Erken yaşlarda politize olan Ellen çok yönlü ilgi alanları olan, seyahat etmeyi seven bir insandı, Amerika`da, İspanya`da, Fas`da, Ekvator`da ve annesinin memleketi Çeçenistan`da bulunmuştu.1996 senesinden itibaren Berlin`de üniversite okumaya başlamış ve özellikle bir kadın yerleşim projesi´nde yer almıs, buradan da bir değişim projesiyle 2006`da İstanbul`a gelmişti.
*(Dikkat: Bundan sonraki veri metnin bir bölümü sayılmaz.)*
(* ===== verification/DnsCache.v ===== *)
(** * The response cache of the forwarder

    [magnetite-dns/src/cache.rs]: responses to forwarded queries under a key made
    of the name and the type, bounded in number, each kept for its TTL.  The entries
    are a hash map, whose iteration order is a variable; instants are integers, and
    [put] reads the clock twice.  The mutex makes each call atomic; it is never
    poisoned, since no call panics while holding it. *)

From S2P Require Import Prelude Bytes RustStr.

Record Entry := mkEntry { response : bytes; expires_at : Z }.

Abbreviation entries := (gmap string Entry).

Definition MAX_ENTRIES : Z := 4096.

Definition cache_new : entries := ∅.

Definition cache_key (qname qtype : string) : string :=
  to_ascii_lowercase (trim_end_matches "." qname) +:+ "|" +:+ qtype.

Definition cache_len (m : entries) : Z := Z.of_nat (size m).

Definition cache_get (now : Z) (key : string) (m : entries) : option bytes * entries :=
  match m !! key with
  | Some e => if now <? expires_at e then (Some (response e), m) else (None, delete key m)
  | None => (None, m)
  end.

Section cache.
(** The order in which the map is iterated. *)
Context (iter : entries -> list (string * Entry)).

Definition retain_live (now : Z) (m : entries) : entries :=
  filter (fun ke => now < expires_at ke.2) m.

Definition evict_oldest (m : entries) : entries :=
  match min_by_key (fun ke => expires_at ke.2) (iter m) with
  | Some (k, _) => delete k m
  | None => m
  end.

(** [now] is the clock before, [now'] after the evictions. *)
Definition cache_put (now now' : Z) (key : string) (resp : bytes) (ttl : Z) (m : entries) : entries :=
  if ttl =? 0 then m
  else
    let m1 := if MAX_ENTRIES <=? cache_len m then retain_live now m else m in
    let m2 := if MAX_ENTRIES <=? cache_len m1 then evict_oldest m1 else m1 in
    <[key := mkEntry resp (now' + ttl)]> m2.

(** The calls made to a cache, in order. *)
Inductive cache_op :=
| CPut (now now' : Z) (key : string) (resp : bytes) (ttl : Z)
| CGet (now : Z) (key : string).

Definition cache_run (ops : list cache_op) : entries :=
  fold_left
    (fun m op => match op with
                 | CPut now now' key resp ttl => cache_put now now' key resp ttl m
                 | CGet now key => (cache_get now key m).2
                 end) ops cache_new.

(** The response last stored under [key] by a call, and when it expires. *)
Definition last_put (key : string) (ops : list cache_op) : option Entry :=
  fold_left
    (fun last op => match op with
                    | CPut _ now' k resp ttl =>
                        if String.eqb k key && negb (ttl =? 0) then Some (mkEntry resp (now' + ttl)) else last
                    | CGet _ _ => last
                    end) ops None.

Hypothesis iter_perm : forall m, iter m ≡ₚ map_to_list m.

Lemma retain_live_lookup now m k e : retain_live now m !! k = Some e -> m !! k = Some e.
Proof. by intros [H _]%map_lookup_filter_Some. Qed.

Lemma evict_oldest_lookup m k e : evict_oldest m !! k = Some e -> m !! k = Some e.
Proof.
  unfold evict_oldest. destruct (min_by_key _ _) as [[k' e']|]; [|done]. by intros [_ H]%lookup_delete_Some.
Qed.

Lemma retain_live_len now m : cache_len (retain_live now m) <= cache_len m.
Proof.
  unfold cache_len, retain_live. apply inj_le, map_subseteq_size. apply map_filter_subseteq.
Qed.

Lemma evict_oldest_len m : MAX_ENTRIES <= cache_len m -> cache_len (evict_oldest m) = cache_len m - 1.
Proof.
  unfold evict_oldest. intros Hlen. destruct (min_by_key _ _) as [[k e]|] eqn:E.
  - apply min_by_key_spec in E as [Hin _]. rewrite iter_perm in Hin. apply list_elem_of_In, elem_of_map_to_list in Hin.
    unfold cache_len. cbn beta iota. rewrite (map_size_delete_Some k m) by by eexists.
    destruct (size m) eqn:Hz; [|simpl; lia]. apply map_size_empty_inv in Hz. by rewrite Hz in Hin.
  - exfalso. apply min_by_key_none in E. pose proof (iter_perm m) as Hp. rewrite E in Hp.
    apply Permutation_nil, map_to_list_empty_iff in Hp. rewrite Hp in Hlen. unfold cache_len in Hlen.
    rewrite map_size_empty in Hlen. vm_compute in Hlen. done.
Qed.

Lemma insert_len key e (m : entries) : cache_len (<[key := e]> m) <= cache_len m + 1.
Proof. unfold cache_len. rewrite map_size_insert. destruct (m !! key); simpl; lia. Qed.

Lemma cache_put_len now now' key resp ttl m :
  cache_len m <= MAX_ENTRIES -> cache_len (cache_put now now' key resp ttl m) <= MAX_ENTRIES.
Proof.
  intros Hm. unfold cache_put. destruct (ttl =? 0); [done|].
  set (m1 := if MAX_ENTRIES <=? cache_len m then retain_live now m else m).
  assert (cache_len m1 <= MAX_ENTRIES) as H1.
  { unfold m1. destruct (_ <=? _); [|done]. pose proof (retain_live_len now m). lia. }
  etrans; [apply insert_len|]. destruct (MAX_ENTRIES <=? cache_len m1) eqn:E; to_prop; [|lia].
  rewrite evict_oldest_len by done. lia.
Qed.

Lemma cache_put_lookup now now' key resp ttl m k e : cache_put now now' key resp ttl m !! k = Some e ->
  (k = key /\ ttl <> 0 /\ e = mkEntry resp (now' + ttl)) \/ ((k <> key \/ ttl = 0) /\ m !! k = Some e).
Proof.
  unfold cache_put. destruct (Z.eqb_spec ttl 0) as [->|Ht]; [by right; auto|].
  intros [[<- <-]|[Hne H]]%lookup_insert_Some; [by left|right]. split; [by left|].
  repeat case_match; eauto using retain_live_lookup, evict_oldest_lookup.
Qed.

Definition cache_inv (ops : list cache_op) (m : entries) : Prop :=
  cache_len m <= MAX_ENTRIES /\ forall k e, m !! k = Some e -> last_put k ops = Some e.

Lemma cache_run_inv ops : cache_inv ops (cache_run ops).
Proof.
  induction ops as [|op ops [Hlen Hin]] using rev_ind.
  - split; [by vm_compute|]. intros k e H. exfalso. change (cache_new !! k = Some e) in H. unfold cache_new in H. by rewrite lookup_empty in H.
  - unfold cache_run, last_put, cache_inv. setoid_rewrite fold_left_app. fold (cache_run ops). simpl.
    destruct op as [now now' key resp ttl|now key].
    + split; [by apply cache_put_len|]. intros k e He. apply cache_put_lookup in He as [(-> & Ht & ->)|[Hor He]].
      * rewrite String.eqb_refl. simpl. by rewrite (proj2 (Z.eqb_neq _ _) Ht).
      * assert (String.eqb key k && negb (ttl =? 0) = false) as ->; [|by apply Hin].
        destruct Hor as [Hne| ->]; [rewrite (proj2 (String.eqb_neq _ _)); [done|congruence]|by rewrite andb_false_r].
    + unfold cache_get. destruct (cache_run ops !! key) as [e0|] eqn:E0; [|by split].
      destruct (now <? expires_at e0); simpl; [by split|]. split.
      * unfold cache_len in *. rewrite map_size_delete_Some by by eexists. lia.
      * intros k e [_ He]%lookup_delete_Some. by apply Hin.
Qed.

(** the cache is bounded and never stale.  After any sequence of calls it
    holds at most [MAX_ENTRIES] responses; a hit returns the response last stored
    under the key, before its TTL is over; and a response just stored is returned
    until then, whatever was evicted to make room. *)
Theorem cache_bounded_and_fresh ops :
  cache_len (cache_run ops) <= MAX_ENTRIES /\
  (forall now key r, (cache_get now key (cache_run ops)).1 = Some r ->
     exists expires, last_put key ops = Some (mkEntry r expires) /\ now < expires) /\
  (forall now0 now1 now key resp ttl, ttl <> 0 -> now < now1 + ttl ->
     (cache_get now key (cache_run (ops ++ [CPut now0 now1 key resp ttl]))).1 = Some resp).
Proof.
  destruct (cache_run_inv ops) as [Hlen Hin]. split_and!; [done| |].
  - intros now key r. unfold cache_get. destruct (cache_run ops !! key) as [[r' exp]|] eqn:E; [|done]. simpl.
    destruct (now <? exp) eqn:El; [|done]. intros [= <-]. exists exp. to_prop. split; [by apply Hin|done].
  - intros now0 now1 now key resp ttl Ht Hlt. unfold cache_run. rewrite fold_left_app. simpl. unfold cache_put.
    rewrite (proj2 (Z.eqb_neq _ _) Ht). unfold cache_get. rewrite lookup_insert_eq. simpl.
    by rewrite (proj2 (Z.ltb_lt _ _) Hlt).
Qed.
End cache.

Lemma cache_bounded_and_fresh_witness :
  exists expires, last_put (cache_key "Example.com." "A")
    [CPut 0 0 "example.com|A" [1] 60; CPut 1 1 "example.com|A" [2] 0; CGet 5 "example.com|A"] =
    Some (mkEntry [1] expires) /\ 59 < expires.
Proof.
  apply (cache_bounded_and_fresh map_to_list (fun m => Permutation_refl _)
    [CPut 0 0 "example.com|A" [1] 60; CPut 1 1 "example.com|A" [2] 0; CGet 5 "example.com|A"]). by vm_compute.
Defined.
İstanbul`da Kürt hareketiyle irtibata geçen Ellen bir süreliğine Kürdistan`a gitmeye karar verdi. Amed`de yarım sene Bağlar Kadın Kooperatifinde çalıştı. Burada farklı çalısmalarının yanı sıra İngilizce dersi verdi. Amed`de hep aradığı şeyleri, kollektif bir yaşamı ve güçlü bir kadın bağımsızlık hareketi perspektifini bulmuştu.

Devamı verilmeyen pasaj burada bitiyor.